*WHAT YOU NEED TO DO*:
The records below are to be repeated in full, exactly as they are.

[THE DATA — start]

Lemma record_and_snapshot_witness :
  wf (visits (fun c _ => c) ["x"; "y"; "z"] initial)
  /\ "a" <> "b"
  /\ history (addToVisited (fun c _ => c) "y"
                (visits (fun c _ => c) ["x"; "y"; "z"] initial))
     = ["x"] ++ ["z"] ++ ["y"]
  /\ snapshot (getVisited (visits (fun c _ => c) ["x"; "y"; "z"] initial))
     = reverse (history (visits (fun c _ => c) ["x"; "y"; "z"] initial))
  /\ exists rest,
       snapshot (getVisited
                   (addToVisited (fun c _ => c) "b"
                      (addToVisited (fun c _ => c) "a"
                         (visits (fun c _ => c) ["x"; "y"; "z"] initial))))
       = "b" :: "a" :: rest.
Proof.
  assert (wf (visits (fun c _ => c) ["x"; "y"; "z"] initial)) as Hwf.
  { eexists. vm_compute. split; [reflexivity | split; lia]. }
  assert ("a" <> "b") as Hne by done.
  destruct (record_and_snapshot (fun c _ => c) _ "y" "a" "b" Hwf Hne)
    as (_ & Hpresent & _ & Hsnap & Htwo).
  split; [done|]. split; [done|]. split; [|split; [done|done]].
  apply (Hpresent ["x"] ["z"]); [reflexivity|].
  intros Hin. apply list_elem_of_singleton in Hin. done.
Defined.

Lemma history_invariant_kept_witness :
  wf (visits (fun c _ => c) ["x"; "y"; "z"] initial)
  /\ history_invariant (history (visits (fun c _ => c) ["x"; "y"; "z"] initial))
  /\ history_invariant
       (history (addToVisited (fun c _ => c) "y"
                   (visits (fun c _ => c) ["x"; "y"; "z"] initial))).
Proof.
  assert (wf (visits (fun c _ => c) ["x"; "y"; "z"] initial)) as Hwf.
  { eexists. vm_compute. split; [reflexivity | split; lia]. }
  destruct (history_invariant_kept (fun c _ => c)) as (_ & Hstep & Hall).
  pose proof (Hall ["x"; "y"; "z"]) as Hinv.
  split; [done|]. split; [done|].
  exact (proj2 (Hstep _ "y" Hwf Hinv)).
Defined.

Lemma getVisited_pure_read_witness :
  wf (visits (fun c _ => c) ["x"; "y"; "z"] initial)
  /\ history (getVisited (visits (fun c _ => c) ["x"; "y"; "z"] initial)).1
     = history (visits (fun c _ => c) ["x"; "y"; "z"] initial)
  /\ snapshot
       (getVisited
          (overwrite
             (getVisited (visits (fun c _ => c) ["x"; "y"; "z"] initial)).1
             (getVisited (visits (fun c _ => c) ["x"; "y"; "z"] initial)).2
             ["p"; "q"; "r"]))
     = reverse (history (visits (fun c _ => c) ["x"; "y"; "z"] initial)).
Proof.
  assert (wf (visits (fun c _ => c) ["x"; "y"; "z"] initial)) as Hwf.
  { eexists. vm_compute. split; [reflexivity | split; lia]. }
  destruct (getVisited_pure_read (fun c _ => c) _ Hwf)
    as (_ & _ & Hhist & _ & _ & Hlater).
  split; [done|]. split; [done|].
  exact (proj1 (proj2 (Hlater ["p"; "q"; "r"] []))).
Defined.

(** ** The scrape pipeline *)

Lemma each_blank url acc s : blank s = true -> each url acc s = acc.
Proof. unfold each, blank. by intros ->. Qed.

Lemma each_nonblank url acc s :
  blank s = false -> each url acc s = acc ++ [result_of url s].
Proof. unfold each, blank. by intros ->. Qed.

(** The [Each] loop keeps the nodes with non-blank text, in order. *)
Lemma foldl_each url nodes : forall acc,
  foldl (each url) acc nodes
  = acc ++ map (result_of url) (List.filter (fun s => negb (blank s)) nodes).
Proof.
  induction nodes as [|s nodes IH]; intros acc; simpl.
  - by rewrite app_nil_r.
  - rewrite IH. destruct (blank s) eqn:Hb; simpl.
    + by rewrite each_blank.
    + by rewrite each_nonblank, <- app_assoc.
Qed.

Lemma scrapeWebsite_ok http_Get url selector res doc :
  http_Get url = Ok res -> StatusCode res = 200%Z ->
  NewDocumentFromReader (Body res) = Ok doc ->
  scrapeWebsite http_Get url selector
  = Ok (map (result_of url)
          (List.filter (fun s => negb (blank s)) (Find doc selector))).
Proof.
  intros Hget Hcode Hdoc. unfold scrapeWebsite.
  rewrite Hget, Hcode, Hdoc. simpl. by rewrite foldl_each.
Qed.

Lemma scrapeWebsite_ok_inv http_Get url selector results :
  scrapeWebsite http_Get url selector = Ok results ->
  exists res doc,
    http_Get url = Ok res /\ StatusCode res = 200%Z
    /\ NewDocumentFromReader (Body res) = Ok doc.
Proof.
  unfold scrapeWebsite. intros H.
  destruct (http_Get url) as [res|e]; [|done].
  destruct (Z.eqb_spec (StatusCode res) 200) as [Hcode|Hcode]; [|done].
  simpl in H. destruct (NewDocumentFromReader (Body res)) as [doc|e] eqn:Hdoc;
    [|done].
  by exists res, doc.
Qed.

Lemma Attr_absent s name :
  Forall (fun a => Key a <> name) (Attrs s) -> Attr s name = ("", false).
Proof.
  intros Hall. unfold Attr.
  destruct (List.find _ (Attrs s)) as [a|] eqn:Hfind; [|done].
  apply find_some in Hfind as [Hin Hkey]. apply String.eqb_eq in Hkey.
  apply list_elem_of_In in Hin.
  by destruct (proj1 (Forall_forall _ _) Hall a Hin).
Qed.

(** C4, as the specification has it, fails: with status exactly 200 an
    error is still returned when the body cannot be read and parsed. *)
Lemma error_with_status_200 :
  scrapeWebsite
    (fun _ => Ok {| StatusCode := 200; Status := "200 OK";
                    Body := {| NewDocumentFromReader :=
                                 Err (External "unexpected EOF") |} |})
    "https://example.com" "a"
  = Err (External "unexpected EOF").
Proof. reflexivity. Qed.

[THE DATA — finish]

*EXERCISE ANSWER*:
Lemma record_and_snapshot_witness :
  wf (visits (fun c _ => c) ["x"; "y"; "z"] initial)
  /\ "a" <> "b"
  /\ history (addToVisited (fun c _ => c) "y"
                (visits (fun c _ => c) ["x"; "y"; "z"] initial))
     = ["x"] ++ ["z"] ++ ["y"]
  /\ snapshot (getVisited (visits (fun c _ => c) ["x"; "y"; "z"] initial))
     = reverse (history (visits (fun c _ => c) ["x"; "y"; "z"] initial))
  /\ exists rest,
       snapshot (getVisited
                   (addToVisited (fun c _ => c) "b"
                      (addToVisited (fun c _ => c) "a"
                         (visits (fun c _ => c) ["x"; "y"; "z"] initial))))
       = "b" :: "a" :: rest.
Proof.
  assert (wf (visits (fun c _ => c) ["x"; "y"; "z"] initial)) as Hwf.
  { eexists. vm_compute. split; [reflexivity | split; lia]. }
  assert ("a" <> "b") as Hne by done.
  destruct (record_and_snapshot (fun c _ => c) _ "y" "a" "b" Hwf Hne)
    as (_ & Hpresent & _ & Hsnap & Htwo).
  split; [done|]. split; [done|]. split; [|split; [done|done]].
  apply (Hpresent ["x"] ["z"]); [reflexivity|].
  intros Hin. apply list_elem_of_singleton in Hin. done.
Defined.

Lemma history_invariant_kept_witness :
  wf (visits (fun c _ => c) ["x"; "y"; "z"] initial)
  /\ history_invariant (history (visits (fun c _ => c) ["x"; "y"; "z"] initial))
  /\ history_invariant
       (history (addToVisited (fun c _ => c) "y"
                   (visits (fun c _ => c) ["x"; "y"; "z"] initial))).
Proof.
  assert (wf (visits (fun c _ => c) ["x"; "y"; "z"] initial)) as Hwf.
  { eexists. vm_compute. split; [reflexivity | split; lia]. }
  destruct (history_invariant_kept (fun c _ => c)) as (_ & Hstep & Hall).
  pose proof (Hall ["x"; "y"; "z"]) as Hinv.
  split; [done|]. split; [done|].
  exact (proj2 (Hstep _ "y" Hwf Hinv)).
Defined.

Lemma getVisited_pure_read_witness :
  wf (visits (fun c _ => c) ["x"; "y"; "z"] initial)
  /\ history (getVisited (visits (fun c _ => c) ["x"; "y"; "z"] initial)).1
     = history (visits (fun c _ => c) ["x"; "y"; "z"] initial)
  /\ snapshot
       (getVisited
          (overwrite
             (getVisited (visits (fun c _ => c) ["x"; "y"; "z"] initial)).1
             (getVisited (visits (fun c _ => c) ["x"; "y"; "z"] initial)).2
             ["p"; "q"; "r"]))
     = reverse (history (visits (fun c _ => c) ["x"; "y"; "z"] initial)).
Proof.
  assert (wf (visits (fun c _ => c) ["x"; "y"; "z"] initial)) as Hwf.
  { eexists. vm_compute. split; [reflexivity | split; lia]. }
  destruct (getVisited_pure_read (fun c _ => c) _ Hwf)
    as (_ & _ & Hhist & _ & _ & Hlater).
  split; [done|]. split; [done|].
  exact (proj1 (proj2 (Hlater ["p"; "q"; "r"] []))).
Defined.

(** ** The scrape pipeline *)

Lemma each_blank url acc s : blank s = true -> each url acc s = acc.
Proof. unfold each, blank. by intros ->. Qed.

Lemma each_nonblank url acc s :
  blank s = false -> each url acc s = acc ++ [result_of url s].
Proof. unfold each, blank. by intros ->. Qed.

(** The [Each] loop keeps the nodes with non-blank text, in order. *)
Lemma foldl_each url nodes : forall acc,
  foldl (each url) acc nodes
  = acc ++ map (result_of url) (List.filter (fun s => negb (blank s)) nodes).
Proof.
  induction nodes as [|s nodes IH]; intros acc; simpl.
  - by rewrite app_nil_r.
  - rewrite IH. destruct (blank s) eqn:Hb; simpl.
    + by rewrite each_blank.
    + by rewrite each_nonblank, <- app_assoc.
Qed.

Lemma scrapeWebsite_ok http_Get url selector res doc :
  http_Get url = Ok res -> StatusCode res = 200%Z ->
  NewDocumentFromReader (Body res) = Ok doc ->
  scrapeWebsite http_Get url selector
  = Ok (map (result_of url)
          (List.filter (fun s => negb (blank s)) (Find doc selector))).
Proof.
  intros Hget Hcode Hdoc. unfold scrapeWebsite.
  rewrite Hget, Hcode, Hdoc. simpl. by rewrite foldl_each.
Qed.

Lemma scrapeWebsite_ok_inv http_Get url selector results :
  scrapeWebsite http_Get url selector = Ok results ->
  exists res doc,
    http_Get url = Ok res /\ StatusCode res = 200%Z
    /\ NewDocumentFromReader (Body res) = Ok doc.
Proof.
  unfold scrapeWebsite. intros H.
  destruct (http_Get url) as [res|e]; [|done].
  destruct (Z.eqb_spec (StatusCode res) 200) as [Hcode|Hcode]; [|done].
  simpl in H. destruct (NewDocumentFromReader (Body res)) as [doc|e] eqn:Hdoc;
    [|done].
  by exists res, doc.
Qed.

Lemma Attr_absent s name :
  Forall (fun a => Key a <> name) (Attrs s) -> Attr s name = ("", false).
Proof.
  intros Hall. unfold Attr.
  destruct (List.find _ (Attrs s)) as [a|] eqn:Hfind; [|done].
  apply find_some in Hfind as [Hin Hkey]. apply String.eqb_eq in Hkey.
  apply list_elem_of_In in Hin.
  by destruct (proj1 (Forall_forall _ _) Hall a Hin).
Qed.

(** C4, as the specification has it, fails: with status exactly 200 an
    error is still returned when the body cannot be read and parsed. *)
Lemma error_with_status_200 :
  scrapeWebsite
    (fun _ => Ok {| StatusCode := 200; Status := "200 OK";
                    Body := {| NewDocumentFromReader :=
                                 Err (External "unexpected EOF") |} |})
    "https://example.com" "a"
  = Err (External "unexpected EOF").
Proof. reflexivity. Qed.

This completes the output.